Jessica Forrest, a PhD student in the Department of Ecology and Evolutionary Biology, examines the toll of changing temperatures on the interaction between bees and the plants they pollinate.
Her experiments began in 2006 in the Colorado mountains. “Working in the mountains provides a good elevation gradient, and different sites experience different season lengths, which is representative of the variation in climate change,” explains Forrest. The main research site is at a 3000 metre elevation, where air temperatures can drop down to -20 degrees Celsius in the winter. Summer conditions are similar to those experienced in Toronto, with temperatures reaching 25 degrees in the day, but cool off significantly to about five degrees at night.
To attract bees to her study site, Forrest placed trap-nests for leaf-cutter bees and their larvae at various elevations. “The bees find these trap-nests and then they [provision holes in wood with pollen and nectar for their larvae],” says Forrest. “[The trap-nests] were colonized last summer and this summer I went out and monitored these nests every three days or so to see how many bees had come out [in each time interval].” She has recorded which flowers bloom simultaneously with bee emergence to see whether the two organisms are controlled by the same environmental factors.
Many plants rely on certain pollinators being present when they’re in bloom. However, changing climate conditions have the potential to cause organisms to alter their biological timing. Increased temperatures could cause earlier snowmelts, which would trigger flowers to bloom earlier. If flowers are in bloom but lack the bees to pollinate them, it could have a serious impact on the plants’ population. Forrest wants to determine if, even in early snowmelt years, bees are available to pollinate alpine bluebells, which blossom soon after snowmelt.

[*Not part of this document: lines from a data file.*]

(* ===== verification/_CoqProject ===== *)
-Q . S2P
Prelude.v
Text.v
External.v
Errors.v
Types.v
Csn.v
Cookie.v
Nonce.v
Crypto.v
Tasks.v
Msgpack.v
Messages.v
Serde.v
ReferenceCodec.v
Boxes.v
Context.v
Signaling.v
SignalingSpec.v
SignalingSafe.v
Runs.v
Initiator.v
InitiatorSafe.v
Responder.v
ResponderSafe.v
Channel.v
Handshake.v
InitiatorProps.v
ResponderProps.v
HandshakeRuns.v
PeerSession.v
Protocol.v
Actions.v
Typing.v
Sealing.v
SendAll.v
Client.v
ClientProps.v
Transport.v
Pipe.v
TaskLoop.v
TaskLoopProps.v
Network.v
EndToEnd.v
ChatTask.v
Chat.v
ChatProps.v
ChatMain.v
Bindings.v
DataProps.v
Testing.v
UnitTests.v
ProtocolTests.v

Her preliminary data shows no significant decoupling between flowers that bloom and the number of bees that pollinate them. “The pollinators are actually responding to similar cues,” she says. “They are managing to stay in sync it seems, but I could be telling a different story next year.” Forrest stresses that while her findings are still in the preliminary stage, her research details a significant change.
Is there a link between the bee-bluebell interaction and climate change? As the study site climate varies year-to-year, plant pollinators might be relatively used to an alteration in temperature. If a separation between plants and pollinators is observed, it’s possible that the plants will be able to self-pollinate or attract other species. Forrest notes a possibility for evolutionary change. “If bees are emerging before there are any plants around, natural selection will act to change their timing of emergence.”

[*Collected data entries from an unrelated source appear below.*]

(* ===== verification/Errors.v ===== *)
(** * Errors and close codes

    [src/errors.rs] and [src/close_code.rs]: the public and the internal error
    types with their [Display] text and conversions, and the numeric close
    codes. *)

From S2P Require Import Prelude.

(** ** Close codes *)

Module CloseCode.
Inductive CloseCode :=
  | WsClosingNormal
  | WsGoingAway
  | WsProtocolError
  | PathFull
  | ProtocolError
  | InternalError
  | Handover
  | DroppedByInitiator
  | InitiatorCouldNotDecrypt
  | NoSharedTask
  | InvalidKey
  | Timeout
  | Other (code : Z).

#[global] Instance CloseCode_eq_dec : EqDecision CloseCode.
Proof. solve_decision. Defined.

Definition as_number (c : CloseCode) : Z :=
  match c with
  | WsClosingNormal => 1000
  | WsGoingAway => 1001
  | WsProtocolError => 1002
  | PathFull => 3000
  | ProtocolError => 3001
  | InternalError => 3002
  | Handover => 3003
  | DroppedByInitiator => 3004
  | InitiatorCouldNotDecrypt => 3005
  | NoSharedTask => 3006
  | InvalidKey => 3007
  | Timeout => 3008
  | Other code => code
  end.

Definition from_number (code : Z) : CloseCode :=
  match code with
  | 1000 => WsClosingNormal
  | 1001 => WsGoingAway
  | 1002 => WsProtocolError
  | 3000 => PathFull
  | 3001 => ProtocolError
  | 3002 => InternalError
  | 3003 => Handover
  | 3004 => DroppedByInitiator
  | 3005 => InitiatorCouldNotDecrypt
  | 3006 => NoSharedTask
  | 3007 => InvalidKey
  | 3008 => Timeout
  | code => Other code
  end.

(** The derived [Debug] text. *)
Definition debug (c : CloseCode) : string :=
  match c with
  | WsClosingNormal => "WsClosingNormal"
  | WsGoingAway => "WsGoingAway"
  | WsProtocolError => "WsProtocolError"
  | PathFull => "PathFull"
  | ProtocolError => "ProtocolError"
  | InternalError => "InternalError"
  | Handover => "Handover"
  | DroppedByInitiator => "DroppedByInitiator"
  | InitiatorCouldNotDecrypt => "InitiatorCouldNotDecrypt"
  | NoSharedTask => "NoSharedTask"
  | InvalidKey => "InvalidKey"
  | Timeout => "Timeout"
  | Other code => "Other(" +:+ fmt_dec code +:+ ")"
  end.

(** [impl Display for CloseCode]. *)
Definition to_string (c : CloseCode) : string :=
  debug c +:+ " (" +:+ fmt_dec (as_number c) +:+ ")".

(** The codes that have a variant of their own. *)
Definition known (code : Z) : bool :=
  existsb (Z.eqb code)
    [1000; 1001; 1002; 3000; 3001; 3002; 3003; 3004; 3005; 3006; 3007; 3008].

(** [Other] is meant for the codes without a variant. *)
Definition canonical (c : CloseCode) : bool :=
  match c with Other code => negb (known code) | _ => true end.

Definition wf (c : CloseCode) : Prop :=
  match c with Other code => u16 code | _ => True end.

Lemma as_number_u16 c : wf c → u16 (as_number c).
Proof. destruct c; simpl; [by intros; apply u16_iff; lia..|done]. Qed.

(** Case analysis on the literals of [from_number]. *)
Local Ltac split_code :=
  repeat match goal with
  | |- context [match ?p with _ => _ end] => is_var p; destruct p
  end.

Lemma as_number_from_number code : as_number (from_number code) = code.
Proof. unfold from_number. split_code; reflexivity. Qed.

Lemma known_from_number code :
  known code = match from_number code with Other _ => false | _ => true end.
Proof. unfold from_number. split_code; reflexivity. Qed.

Lemma from_number_canonical code : canonical (from_number code) = true.
Proof.
  pose proof (known_from_number code) as Hk. pose proof (as_number_from_number code) as Hn.
  destruct (from_number code); simpl in *; subst; [done..|]. by rewrite Hk.
Qed.

Lemma from_number_as_number c : from_number (as_number c) = c ↔ canonical c = true.
Proof.
  split; [intros <-; apply from_number_canonical|].
  destruct c as [| | | | | | | | | | | |code]; try done. simpl. intros Hk.
  rewrite known_from_number in Hk. pose proof (as_number_from_number code).
  destruct (from_number code); simpl in *; congruence.
Qed.
End CloseCode.
Abbreviation CloseCode := CloseCode.CloseCode.

(** ** Internal errors *)

Module SignalingError.
Inductive SignalingError :=
  | Decode (msg : string)
  | InvalidNonce (msg : string)
  | Crypto (msg : string)
  | CsnOverflow
  | InvalidStateTransition (msg : string)
  | InvalidMessage (msg : string)
  | Protocol (msg : string)
  | SendError
  | NoSharedTask
  | NoPeer
  | TaskInitialization (msg : string)
  | InitiatorCouldNotDecrypt
  | Crash (msg : string).

#[global] Instance SignalingError_eq_dec : EqDecision SignalingError.
Proof. solve_decision. Defined.

(** The [#[fail(display = ..)]] texts. *)
Definition signaling_error_to_string (e : SignalingError) : string :=
  match e with
  | Decode msg => "Decoding error: " +:+ msg
  | InvalidNonce msg => "Invalid nonce: " +:+ msg
  | Crypto msg => "Crypto error: " +:+ msg
  | CsnOverflow => "CSN overflow"
  | InvalidStateTransition msg => "Invalid state transition: " +:+ msg
  | InvalidMessage msg => "Invalid message: " +:+ msg
  | Protocol msg => "A protocol error occurred: " +:+ msg
  | SendError => "Server could not relay message"
  | NoSharedTask => "No shared task found"
  | NoPeer => "Peer has not (yet) been determined"
  | TaskInitialization msg => "Task initialization failed: " +:+ msg
  | InitiatorCouldNotDecrypt => "Initiator could not decrypt key message"
  | Crash msg => "An unexpected error occurred: " +:+ msg
      +:+ ". This indicates a bug and should be reported!"
  end.

(** [impl From<SerdeDecodeError> for SignalingError]. *)
Definition from_serde (e : string) : SignalingError := Decode ("Could not decode msgpack data: " +:+ e).
End SignalingError.
Abbreviation SignalingError := SignalingError.SignalingError.

(** ** Public errors *)

Module SaltyError.
Inductive SaltyError :=
  | Crypto (msg : string)
  | Decode (msg : string)
  | Network (msg : string)
  | Protocol (msg : string)
  | NoSharedTask
  | NoPeer
  | Task (msg : string)
  | Crash (msg : string)
  | Timeout.

#[global] Instance SaltyError_eq_dec : EqDecision SaltyError.
Proof. solve_decision. Defined.

(** The [#[fail(display = ..)]] texts. *)
Definition salty_error_to_string (e : SaltyError) : string :=
  match e with
  | Crypto msg => "Crypto error: " +:+ msg
  | Decode msg => "Decoding error: " +:+ msg
  | Network msg => "Network error: " +:+ msg
  | Protocol msg => "Protocol error: " +:+ msg
  | NoSharedTask => "No shared task found"
  | NoPeer => "Peer has not (yet) been determined"
  | Task msg => "Task error: " +:+ msg
  | Crash msg => "An unexpected error occurred: " +:+ msg
      +:+ ". This indicates a bug and should be reported!"
  | Timeout => "Future timed out"
  end.

(** [impl From<TimeoutError> for SaltyError]. *)
Definition from_timeout : SaltyError := Timeout.

(** [impl From<SignalingError> for SaltyError]. *)
Definition from_signaling (e : SignalingError) : SaltyError :=
  match e with
  | SignalingError.Crash msg => Crash ("Signaling error: " +:+ msg)
  | SignalingError.Crypto msg => Crypto msg
  | SignalingError.CsnOverflow => Crypto (SignalingError.signaling_error_to_string e)
  | SignalingError.Decode msg => Decode msg
  | SignalingError.InitiatorCouldNotDecrypt =>
      Crypto (SignalingError.signaling_error_to_string e)
  | SignalingError.InvalidMessage _ => Protocol (SignalingError.signaling_error_to_string e)
  | SignalingError.InvalidNonce _ => Protocol (SignalingError.signaling_error_to_string e)
  | SignalingError.InvalidStateTransition _ =>
      Crash (SignalingError.signaling_error_to_string e)
  | SignalingError.NoSharedTask => NoSharedTask
  | SignalingError.NoPeer => NoPeer
  | SignalingError.Protocol msg => Protocol msg
  | SignalingError.SendError => Network (SignalingError.signaling_error_to_string e)
  | SignalingError.TaskInitialization _ => Task (SignalingError.signaling_error_to_string e)
  end.
End SaltyError.
Abbreviation SaltyError := SaltyError.SaltyError.

(** ** Nonce validation and builder errors *)

Module ValidationError.
Inductive ValidationError :=
  | DropMsg (msg : string)
  | Fail (msg : string)
  | Crash (msg : string).
End ValidationError.
Abbreviation ValidationError := ValidationError.ValidationError.

Inductive BuilderError := MissingTask.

Forrest hopes to finish her study in the next two years. After its completion, she plans to examine the consequences for bees that emerge too early. She is also interested in investigating the basic biology of bees for signs of evolution, especially in their flexibility of food choice.
Despite the impact of climate change, for now it’s business as usual for the bees in Colorado. Forrest seems content with her work, saying, “It’s not a bad job. Working in a field of flowers and watching bees sure beats working at a desk all the time!”